"Cover Oregon has broad, flexible, and unambiguous contracting powers which it may exercise to create a partnership exchange" with the federal government, wrote Theodore C. Falk, attorney in charge of the state Justice Department's Health and Human Services Section.
The memo says Cover Oregon should submit a revised business plan to "the appropriate legislative committee," but doesn't say whether legislative approval would be required. The agency's existing business plan was approved by the House and Senate in 2012.
Cover Oregon's interim managers on Tuesday presented their technology transition plans to a state legislative committee.
Clyde Hamstreet, interim director of Cover Oregon, pushed back against suggestions that Cover Oregon wasted the nearly $250 million in federal grant money it's spent so far to build the technology and run its business operations. While the website never launched for the general public, the back-end systems helped enroll more than 300,000 people in health coverage and some of the software will be salvaged to continue enrolling Oregonians in Medicaid, even after the federal government takes over private insurance enrollment.

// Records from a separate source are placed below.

(* ===== verification/_CoqProject ===== *)
-Q . S2P
Prelude.v
Conditions.v
ProjectTypes.v
Lifecycle.v
SpecUpdate.v
NodeTypes.v
Float64.v
Duration.v
Strconv.v
Quantity.v
Digest.v
AccessTypes.v
Database.v
Evolution.v
StatusStore.v
Legality.v
EvidenceStore.v
ProjectStore.v
Takeover.v
NodeStore.v
AccessStore.v
Authz.v
Authentication.v
SpecValidation.v
Adapter.v
Manager.v
Recovery.v
Scheduler.v
ProjectHandler.v
TokenRoutes.v
NodeRoutes.v
SecretRoutes.v
OverlayRoutes.v
AgentRoutes.v
Calendar.v
Failures.v
Paths.v
Tracker.v
Engine.v
SpecHash.v
Stores.v
Actions.v
Coordinator.v
Retention.v
DockerOwnership.v
DockerRuntime.v
DockerPlacing.v
DockerRepair.v
DockerRemoval.v
VolumeData.v
Health.v
Reports.v
BackupRunner.v
VolumeRestore.v
Cleanup.v
AgentSecrets.v
PgPlacement.v
DiskSwap.v
Archives.v
ArchiveRestore.v
Placement.v
LocalRecovery.v
PgRestore.v
Attempts.v
AgentLoop.v
DockerAgent.v
BackupAgent.v
Wire.v
Client.v
ClientServer.v
Continuity.v
System.v
Definition sentinel_text (s : sentinel) : string :=
  match s with
  | ErrNotFound => "resource not found"
  | ErrAlreadyExists => "resource already exists"
  | ErrWrongNode => "the token was issued for another Node"
  | ErrConflictState => "operation conflicts with current resource state"
  | ErrVersionConflict => "resource version conflict"
  | ErrStaleAssignment => "stale assignment fence"
  | ErrServiceNotConfigured => "service not configured"
  | ErrOperatorUnauthorized => "operator credential required"
  | ErrForbidden => "forbidden"
  | ErrInvalidJoinToken => "a valid, unused join token is required"
  | ErrUnauthenticated => "a valid bearer token is required"
  | ContextCanceled => "context canceled"
  | DeadlineExceeded => "context deadline exceeded"
  end.

(** [err.Error()]. *)
Fixpoint Error (e : error) : string :=
  match e with
  | Sentinel s => sentinel_text s
  | FinalizationBlockedError name reason =>
      (("project " ++ Quote name) ++ " cannot be finalized: ") ++ reason
  | SqlError text => text
  | Wrap pre e' post => (pre ++ Error e') ++ post
  end%string.

(** [errors.Is(err, target)]; FinalizationBlockedError has an [Is] method
    that answers for ErrConflictState. *)
Fixpoint Is (e : error) (target : sentinel) : bool :=
  match e with
  | Sentinel s => bool_decide (s = target)
  | FinalizationBlockedError _ _ => bool_decide (target = ErrConflictState)
  | SqlError _ => false
  | Wrap _ e' _ => Is e' target
  end.

(** [errors.As(err, &blocked)] for a *store.FinalizationBlockedError. *)
Fixpoint AsFinalizationBlocked (e : error) : option (string * string) :=
  match e with
  | FinalizationBlockedError name reason => Some (name, reason)
  | Wrap _ e' _ => AsFinalizationBlocked e'
  | _ => None
  end.

(** A fault of the database or of the request's context, as opposed to an
    answer the store gives about its data. *)
Fixpoint is_fault (e : error) : bool :=
  match e with
  | Sentinel ContextCanceled | Sentinel DeadlineExceeded | SqlError _ => true
  | Wrap _ e' _ => is_fault e'
  | _ => false
  end.

(** The value-or-error results of Go functions. *)
Inductive result (A : Type) :=
| Ok (a : A)
| Err (e : error).
#[global] Arguments Ok {A} a.
#[global] Arguments Err {A} e.

#[export] Instance result_eq_dec `{EqDecision A} : EqDecision (result A).
Proof. solve_decision. Defined.

Lemma Is_unique e s1 s2 :
  Is e s1 = true → Is e s2 = true → s1 = s2.
Proof.
  induction e; simpl; rewrite ?bool_decide_eq_true; intros; simplify_eq; auto.
Qed.
(** ** Digits and shifts *)

Lemma digits2_pos_spec m :
  2 ^ (Z.pos (digits2_pos m) - 1) ≤ Z.pos m < 2 ^ Z.pos (digits2_pos m).
Proof.
  induction m as [m IH|m IH|]; cbn [digits2_pos]; [| |simpl; lia];
    rewrite Pos2Z.inj_succ; replace (Z.succ (Z.pos (digits2_pos m)) - 1) with (Z.pos (digits2_pos m)) by lia;
    rewrite Z.pow_succ_r by lia;
    assert (2 ^ Z.pos (digits2_pos m) = 2 * 2 ^ (Z.pos (digits2_pos m) - 1)) as Heq
      by (rewrite <- Z.pow_succ_r by lia; f_equal; lia); lia.
Qed.

Lemma pow2_pos n : 0 ≤ n → 0 < 2 ^ n.
Proof. intros. by apply Z.pow_pos_nonneg. Qed.

Lemma pow2_le a b : a ≤ b → 2 ^ a ≤ 2 ^ b.
Proof. apply Z.pow_le_mono_r. lia. Qed.

Lemma pow2_lt_inv a b : 0 ≤ b → 2 ^ a < 2 ^ b → a < b.
Proof. intros Hb H. destruct (Z.lt_ge_cases a b) as [|Hge]; [done|]. apply pow2_le in Hge. lia. Qed.

Lemma digits2_pos_unique m d :
  0 ≤ d → 2 ^ (d - 1) ≤ Z.pos m < 2 ^ d → Z.pos (digits2_pos m) = d.
Proof.
  intros Hd H. pose proof (digits2_pos_spec m) as Hm.
  assert (d - 1 < Z.pos (digits2_pos m)) by (apply pow2_lt_inv; lia).
  assert (Z.pos (digits2_pos m) - 1 < d) by (apply pow2_lt_inv; lia). lia.
Qed.

Definition inexact (l : location) : Prop := l ≠ loc_Exact.

Lemma shr_1_spec mrs :
  0 ≤ shr_m mrs →
  shr_m (shr_1 mrs) = shr_m mrs / 2 ∧
  (loc_of_shr_record (shr_1 mrs) = loc_Exact ↔
   loc_of_shr_record mrs = loc_Exact ∧ shr_m mrs mod 2 = 0).
Proof.
  destruct mrs as [m r s]. intros Hm. simpl in Hm.
  assert (∀ p, Z.pos p~1 / 2 = Z.pos p ∧ Z.pos p~1 mod 2 = 1) as H1.
  { intros p. pose proof (Z.div_mod (Z.pos p~1) 2 ltac:(lia)).
    pose proof (Z.mod_pos_bound (Z.pos p~1) 2 ltac:(lia)). lia. }
  assert (∀ p, Z.pos p~0 / 2 = Z.pos p ∧ Z.pos p~0 mod 2 = 0) as H0.
  { intros p. pose proof (Z.div_mod (Z.pos p~0) 2 ltac:(lia)).
    pose proof (Z.mod_pos_bound (Z.pos p~0) 2 ltac:(lia)). lia. }
  destruct m as [|[p|p|]|p]; [| | | |lia]; cbn [shr_1 shr_m];
    try (destruct (H1 p) as [-> ->]); try (destruct (H0 p) as [-> ->]);
    (split; [done|]); destruct r, s; simpl; naive_solver.
Qed.

Lemma iter_pos_shr p mrs :
  0 ≤ shr_m mrs →
  shr_m (SpecFloat.iter_pos shr_1 p mrs) = shr_m mrs / 2 ^ Z.pos p ∧
  (loc_of_shr_record (SpecFloat.iter_pos shr_1 p mrs) = loc_Exact ↔
   loc_of_shr_record mrs = loc_Exact ∧ shr_m mrs mod 2 ^ Z.pos p = 0).
Proof.
  assert (∀ m a b, 0 ≤ m → 0 ≤ a → 0 ≤ b →
    m / 2 ^ a / 2 ^ b = m / 2 ^ (a + b) ∧
    (m mod 2 ^ a = 0 ∧ (m / 2 ^ a) mod 2 ^ b = 0 ↔ m mod 2 ^ (a + b) = 0)) as Hcomp.
  { intros m a b Hm Ha Hb. pose proof (pow2_pos a Ha). pose proof (pow2_pos b Hb).
    rewrite Z.pow_add_r by done. split; [by rewrite Z.div_div by lia|].
    rewrite Z.rem_mul_r by lia. pose proof (Z.mod_pos_bound m (2 ^ a) ltac:(lia)).
    pose proof (Z.mod_pos_bound (m / 2 ^ a) (2 ^ b) ltac:(lia)). nia. }
  revert mrs. induction p as [p IH|p IH|]; intros mrs Hm; cbn [SpecFloat.iter_pos].
  - destruct (shr_1_spec mrs Hm) as [E1 L1].
    assert (0 ≤ shr_m (shr_1 mrs)) as Hm1 by (rewrite E1; apply Z.div_pos; lia).
    destruct (IH _ Hm1) as [E2 L2].
    assert (0 ≤ shr_m (SpecFloat.iter_pos shr_1 p (shr_1 mrs))) as Hm2 by (rewrite E2; apply Z.div_pos; lia).
    destruct (IH _ Hm2) as [E3 L3].
    rewrite E3, L3, L2, L1, E2, E1.
    replace (Z.pos p~1) with (1 + (Z.pos p + Z.pos p)) by lia.
    destruct (Hcomp (shr_m mrs) 1 (Z.pos p + Z.pos p)) as [<- <-]; [lia..|].
    destruct (Hcomp (shr_m mrs / 2 ^ 1) (Z.pos p) (Z.pos p)) as [<- <-]; [|lia..|];
      [apply Z.div_pos; lia|]. change (2 ^ 1) with 2. split; [done|]. tauto.
  - destruct (IH _ Hm) as [E2 L2].
    assert (0 ≤ shr_m (SpecFloat.iter_pos shr_1 p mrs)) as Hm2 by (rewrite E2; apply Z.div_pos; lia).
    destruct (IH _ Hm2) as [E3 L3]. rewrite E3, L3, L2, E2.
    replace (Z.pos p~0) with (Z.pos p + Z.pos p) by lia.
    destruct (Hcomp (shr_m mrs) (Z.pos p) (Z.pos p)) as [<- <-]; [lia..|]. split; [done|]. tauto.
  - by apply shr_1_spec.
Qed.

Lemma shr_record_of_loc_spec m l :
  shr_m (shr_record_of_loc m l) = m ∧ loc_of_shr_record (shr_record_of_loc m l) = l.
Proof. by destruct l as [|[]]. Qed.

(** A shift to the right by [n] places. *)
Lemma shr_spec m l e n :
  0 ≤ m → 0 ≤ n →
  let '(mrs, e') := shr (shr_record_of_loc m l) e n in
  e' = e + n ∧ shr_m mrs = m / 2 ^ n ∧
  (loc_of_shr_record mrs = loc_Exact ↔ l = loc_Exact ∧ m mod 2 ^ n = 0).
Proof.
  intros Hm Hn. destruct (shr_record_of_loc_spec m l) as [Em El]. destruct n as [|p|p]; [| |lia]; simpl.
  - rewrite Em, El, Z.div_1_r, Z.mod_1_r. split; [lia|]. naive_solver.
  - destruct (iter_pos_shr p (shr_record_of_loc m l)) as [E L]; [by rewrite Em|].
    rewrite E, L, Em, El. done.
Qed.

(** ** Rounding between powers of two *)

(** A normal positive float between [2 ^ lo] and [2 ^ hi]. A negative exponent
    of a power makes it 0 here, so each bound only bites when it can. *)
Definition between (f : float64) (lo hi : Z) : Prop :=
  ∃ m e, f = S754_finite false m e ∧ 2 ^ 52 ≤ Z.pos m < 2 ^ 53 ∧ 2 ^ (lo - e) ≤ Z.pos m ≤ 2 ^ (hi - e).

Lemma fexp_normal d : - 1021 ≤ d → fexp 53 1024 d = d - 53.
Proof. unfold fexp, emin. lia. Qed.

Lemma digits_above m e lo : 2 ^ (lo - e) ≤ Z.pos m → lo < Z.pos (digits2_pos m) + e.
Proof.
  intros H. pose proof (digits2_pos_spec m).
  assert (lo - e < Z.pos (digits2_pos m)); [|lia]. apply pow2_lt_inv; lia.
Qed.

Lemma round_nearest_even_cases m l :
  round_nearest_even m l = m ∨ (round_nearest_even m l = m + 1 ∧ inexact l).
Proof.
  unfold inexact. destruct l as [|[]]; simpl; [by left| |by left|by right].
  destruct (Z.even m); [by left|by right].
Qed.
(* ===== verification/Database.v ===== *)
(** The database the server keeps its state in (the tables of
    internal/store/postgres/migrations), and the effects of the code that
    works on it.

    A method of the store is a [prog]: a tree of atomic database statements,
    clock readings and events. [run] executes it against a schedule, which
    says before every statement what the other goroutines and servers did to
    the database, and whether the statement ran, was lost, or committed with
    its acknowledgement lost. [wp] is the weakest precondition over every
    schedule whose interference satisfies a rely relation; [wp_adequate]
    relates the two. *)
From Stdlib Require Import ZArith Lia.
From stdpp Require Import prelude gmap strings.
From S2P Require Import Prelude.
From S2P Require Import Conditions.
From S2P Require Import ProjectTypes.
From S2P Require Import NodeTypes.
From S2P Require Import AccessTypes.
Import GoTime GoInt GoError.

Set Default Proof Using "Type".

(** ** Rows *)

(** The status column as stored: a status and whether its JSON has a
    "conditions" key. A marshalled status has one exactly when there is a
    condition (omitempty); jsonb_set writes one always. *)
Record StatusJSON := { js_Status : ProjectStatus; js_HasConditions : bool }.
#[export] Instance StatusJSON_eq_dec : EqDecision StatusJSON.
Proof. solve_decision. Defined.

Definition marshal_status (s : ProjectStatus) : StatusJSON :=
  {| js_Status := s; js_HasConditions := bool_decide (st_Conditions s ≠ []) |}.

"Maybe some of it was wasted, but it wasn't a quarter of a billion dollars," Hamstreet said.
The state will hire a systems integrator to merge Cover Oregon's Medicaid enrollment software with the system already developed for the Oregon Health Authority, which administers the Medicaid program. Independent experts and former Cover Oregon leaders have laid some of the blame for the technology failure on Oregon's decision not to hire a systems integrator, which acts as a sort of general contractor on technology projects.
The state enrollment system using this year will still be in place if, for some reason, the transition to the federal website, HealthCare.gov, isn't ready by the next enrollment period, which begins in November, officials said.